A second issue is the interface. For continuous use, the biofuel cells need steady replenishment of reducing agent—the fuel—at the anode, and of oxidant—the electron acceptor—such as oxygen, at the cathode. This requires some type of open system that allows material transfer in and out, without associated degradation or toxicity. However, Choi is optimistic. “There are many biodegradable/biocompatible metals for implantable/ingestible/transient devices like magnesium. Alternatively, many research groups are trying to develop conductive biocompatible polymers including bacteria. This will not be a significant problem.”

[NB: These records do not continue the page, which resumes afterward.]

(** * Wishbone shared interconnect (migen/bus/wishbone.py)

    A shallow embedding of the cycle-level behaviour of the [Arbiter],
    [Decoder] and [InterconnectShared] classes of [migen/bus/wishbone.py].

    The Python code builds, once, a list of combinational assignments
    ([comb]) and of clocked assignments ([sync]) over signals.  Here a
    signal's value during one cycle is a [Z]; a port (a [Master] or a
    [Slave] object, whose attributes are the signals declared from [_desc])
    is a finite map from attribute names to the values of this cycle; the
    [comb] list becomes a function from the values read to the values
    driven, and the [sync] list becomes the next value of a register. *)

From Stdlib Require Import ZArith Lia Bool.
From stdpp Require Import base tactics option list strings gmap fin_maps.

Local Open Scope string_scope.
Local Open Scope Z_scope.

(** ** Values of the structure layer *)

(** [BV(width)]: the type of a bit vector. *)
Record BV := mkBV { width : Z }.

(** [Constant(n, bv)]. *)
Record Constant := mkConstant { n : Z; bv : BV }.

(** The value [v[lo:hi]] of a slice: bits [lo] (included) to [hi] (excluded)
    of [v], as an unsigned number. *)
Definition Slice (v lo hi : Z) : Z :=
  Z.land (Z.shiftr v lo) (Z.ones (hi - lo)).

(** [Cat]: concatenation of a list of values, the first one in the
    low-order bits.  Each element comes with its width. *)
Fixpoint Cat (l : list (Z * Z)) : Z :=
  match l with
  | [] => 0
  | (w, v) :: r => Z.lor v (Z.shiftl (Cat r) w)
  end.

(** [Replicate(v, k)] for a value [v] of width [w]: [k] copies of [v]. *)
Definition Replicate (w v : Z) (k : nat) : Z := Cat (repeat (w, v) k).

(** The value of a comparison [a == b]: a single bit. *)
Definition eq_bit (a b : Z) : Z := Z.b2z (a =? b).

(** ** The signal table and the ports *)

Definition _desc : list (bool * string * Z) :=
  [ (true,  "adr", 32);
    (true,  "dat", 32);
    (false, "dat", 32);
    (true,  "sel", 4);
    (true,  "cyc", 1);
    (true,  "stb", 1);
    (false, "ack", 1);
    (true,  "we",  1);
    (true,  "cti", 3);
    (true,  "bte", 2);
    (false, "err", 1) ].

(** Modelled from the spec: [get_sig_name] is defined in
    [migen/bus/simple.py], which is not among the sources.  The suffix rule
    is the one [wishbone.py] relies on when it reads [adr_o], [cyc_o],
    [ack_i], [err_i], [dat_i] on a master and [cyc_i], [ack_o], [err_o],
    [dat_o] on a slave: a signal is an output ([_o]) of the side that drives
    it. *)
Definition get_sig_name (x : bool * string * Z) (slave : bool) : string :=
  x.1.2 +:+ (if xorb x.1.1 slave then "_o" else "_i").

(** A port: the value, this cycle, of each attribute of a [Master] or
    [Slave] object. *)
Abbreviation port := (gmap string Z).

(** [getattr(p, name)].  Every name the code asks for is declared by
    [Simple.__init__] from [_desc], so the lookup never fails on a port
    built by [Master(...)] or [Slave(...)]; an absent signal reads 0. *)
Definition getattr (p : port) (name : string) : Z := default 0 (p !! name).

(** The signals [Simple.__init__(_desc, slave, name)] declares, each at its
    reset value 0. *)
Definition Simple (desc : list (bool * string * Z)) (slave : bool) : port :=
  foldr (fun x p => <[get_sig_name x slave := 0]> p) ∅ desc.

Definition Master : port := Simple _desc false.
Definition Slave : port := Simple _desc true.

Essentially, Choi’s vision is that the scant energy available from individual biobatteries will find a nexus with miniaturized electronics, and the entirety of a process or device can be scattered into a mesh of nodes, each with its own biobattery power source. Choi says he believes that “with 6G technology in the near future, some electronics will have a significant size reduction,” even to the point of what is called “smart dust”—electronic devices so small they literally hang in the air. Choi says that even “a single bacterium may provide a power solution because of its comparable size and seamless integration with the device.” Choi elaborates this concept in a review article just published in Small. In this article, he talks about the idea of an entire body sensor network, a “technology that interconnects wearable and implantable sensor nodes, enabling continuous, autonomous, ubiquitous, and low-cost monitoring of human vital signs, radically improving conventional centralized and labor-intensive healthcare systems.”

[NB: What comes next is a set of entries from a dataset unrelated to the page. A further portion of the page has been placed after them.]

(** * SimplexNoise: 2D simplex noise, fBm and the SplitMix32-seeded tables

    A shallow embedding of [simplex_noise_2d.js].  JavaScript numbers are
    IEEE 754 binary64 values, modelled by the Standard Library's executable
    specification [SpecFloat] at precision 53 and maximal exponent 1024.
    Numbers that the program only ever uses as small integers (loop
    counters, table indices, table entries, the 32-bit generator state) are
    kept in [Z], and every conversion between the two worlds ([ToInt32],
    [ToUint32], integer to double) is written out. *)

From Stdlib Require Import ZArith Bool Lia.
From Stdlib Require Import Floats.SpecFloat.
From stdpp Require Import base list.

Local Open Scope Z_scope.

(** ** IEEE 754 binary64 *)

Module JS.

Definition prec : Z := 53.
Definition emax : Z := 1024.

Definition number := spec_float.

Definition add : number -> number -> number := SFadd prec emax.
Definition sub : number -> number -> number := SFsub prec emax.
Definition mul : number -> number -> number := SFmul prec emax.
Definition div : number -> number -> number := SFdiv prec emax.
Definition sqrt : number -> number := SFsqrt prec emax.
Definition neg : number -> number := SFopp.
Definition ltb : number -> number -> bool := SFltb.
Definition leb : number -> number -> bool := SFleb.
Definition eqb : number -> number -> bool := SFeqb.

(** [a > b] is [b < a]; both are false as soon as one side is NaN. *)
Definition gtb (a b : number) : bool := ltb b a.

(** The double nearest to the integer [z] (exact when |z| < 2^53). *)
Definition of_Z (z : Z) : number := binary_normalize prec emax z 0 false.

(** The double nearest to [m * 2^e]. *)
Definition dyadic (m e : Z) : number := binary_normalize prec emax m e false.

Definition pzero : number := S754_zero false.
Definition nzero : number := S754_zero true.
Definition nan : number := S754_nan.

(** [Math.floor]: NaN, the infinities and the zeros are returned as they
    are; a finite value with a non-negative exponent is already an
    integer; otherwise the signed mantissa is shifted right, which
    rounds towards minus infinity. *)
Definition floor (x : number) : number :=
  match x with
  | S754_finite s m e =>
      if 0 <=? e then x
      else
        of_Z (Z.shiftr (cond_Zopp s (Zpos m)) (- e))
  | _ => x
  end.

(** The integer part of a finite double, rounded towards zero. *)
Definition trunc (x : number) : Z :=
  match x with
  | S754_finite s m e => cond_Zopp s (Z.shiftl (Zpos m) e)
  | _ => 0
  end.

Definition wrap_int32 (z : Z) : Z := (z + 2 ^ 31) mod 2 ^ 32 - 2 ^ 31.
Definition wrap_uint32 (z : Z) : Z := z mod 2 ^ 32.

(** [ToInt32] and [ToUint32] of the language: NaN, infinities and zeros
    go to 0, anything else is truncated and reduced modulo 2^32. *)
Definition ToInt32 (x : number) : Z := wrap_int32 (trunc x).
Definition ToUint32 (x : number) : Z := wrap_uint32 (trunc x).

(** The 32-bit integer operators, on numbers that hold integers.  Each
    operand goes through [ToInt32] (or [ToUint32] for the left operand
    of [>>>]) and the result is again a 32-bit integer. *)
Definition bor (a b : Z) : Z := wrap_int32 (Z.lor (wrap_int32 a) (wrap_int32 b)).
Definition band (a b : Z) : Z := wrap_int32 (Z.land (wrap_int32 a) (wrap_int32 b)).
Definition bxor (a b : Z) : Z := wrap_int32 (Z.lxor (wrap_int32 a) (wrap_int32 b)).
Definition ushr (a n : Z) : Z := Z.shiftr (wrap_uint32 a) (Z.land n 31).
Definition imul (a b : Z) : Z := wrap_int32 (wrap_int32 a * wrap_int32 b).

(** [for (let i = 0; i < bound; i++) body]: the loop as the source runs
    it, with the counter tested before every iteration.  [bound]
    iterations of fuel are always enough. *)
Fixpoint for_loop {S : Type} (fuel : nat) (i bound : Z)
    (body : Z -> S -> S) (s : S) : S :=
  match fuel with
  | O => s
  | Datatypes.S fuel' =>
      if i <? bound then for_loop fuel' (i + 1) bound body (body i s) else s
  end.

Definition for_upto {S : Type} (bound : Z) (body : Z -> S -> S) (s : S) : S :=
  for_loop (Z.to_nat bound) 0 bound body s.

End JS.

Declare Scope js_scope.
Delimit Scope js_scope with js.
Infix "+" := JS.add : js_scope.
Infix "-" := JS.sub : js_scope.
Infix "*" := JS.mul : js_scope.
Infix "/" := JS.div : js_scope.
Notation "- x" := (JS.neg x) : js_scope.
Infix "<?" := JS.ltb : js_scope.
Infix ">?" := JS.gtb : js_scope.

(** ** Typed arrays of unsigned bytes *)

Module Uint8Array.

(** [new Uint8Array(n)]: [n] zero bytes. *)
Definition make (n : Z) : list Z := replicate (Z.to_nat n) 0.

(** [a[i]]: [None] stands for [undefined], the result of a read outside
    the array. *)
Definition get (a : list Z) (i : Z) : option Z :=
  if i <? 0 then None else a !! Z.to_nat i.

(** A read at an index that is itself the result of arithmetic on a
    read: an [undefined] operand makes the index NaN, and the read
    [undefined]. *)
Definition get_at (a : list Z) (i : option Z) : option Z :=
  i ≫= get a.

(** The byte stored for a value: integers are reduced modulo 256,
    [undefined] becomes NaN and is stored as 0. *)
Definition ToUint8 (v : option Z) : Z :=
  match v with
  | Some z => z mod 256
  | None => 0
  end.

(** [a[i] = v]: a write outside the array is ignored. *)
Definition set (a : list Z) (i : Z) (v : option Z) : list Z :=
  if i <? 0 then a else <[Z.to_nat i := ToUint8 v]> a.

End Uint8Array.

(** ** The program *)

Definition tableSize : Z := 512.

(** The two module-level tables, [perm] and [permMod12]. *)
Record tables : Type := Tables { perm : list Z; permMod12 : list Z }.

(** The tables as the module creates them, before any seeding. *)
Definition initial_tables : tables :=
  Tables (Uint8Array.make tableSize) (Uint8Array.make tableSize).

(** *** SplitMix32 *)

(** One call of the closure returned by [splitmix32 a]: the new value of
    the captured variable [a] and the number returned. *)
Definition splitmix32 (a : Z) : Z * JS.number :=
  let a := JS.bor a 0 in
  let a := JS.bor (a + 0x9e3779b9) 0 in
  let t := JS.bxor a (JS.ushr a 16) in
  let t := JS.imul t 0x21f0aaad in
  let t := JS.bxor t (JS.ushr t 15) in
  let t := JS.imul t 0x735a2d97 in
  let t := JS.bxor t (JS.ushr t 15) in
  (a, (JS.of_Z (JS.ushr t 0) / JS.of_Z 4294967296)%js).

And it gets better. With ongoing developments in bioengineering and synthetic biology, bacteria can even be programmed to self-assemble these tiny sensors, allowing further miniaturization and efficiency optimization.
Endless Applications
The potential applications of this new era of biobatteries are staggering. They could be used for drug delivery, wound healing, and constant monitoring of glucose or any number of specific biomarkers and analytes. Bacteria can either be selected for or engineered to grow in the presence or absence of specific analytes, and the resulting electrical output will correlate with analyte concentration. Biobatteries could be incorporated into pacemakers, hearing aids, vision-enhancing devices, and other bionics—even brain implants. They could be used for animal tracking. In external devices, they can be used for environmental monitoring and surveillance, in wastewater treatment, and for any number of disposable devices in the IoDT.
From the Small article, Choi gives us a more complete glimpse of this future with biobatteries: “Stand-alone all-in-one electronics containing all functions but without distinct physical components will work similar to a living biological system that provides self-sustaining, self-assembling, self-repairing, and self-maintaining operational capabilities.” We live in exciting times.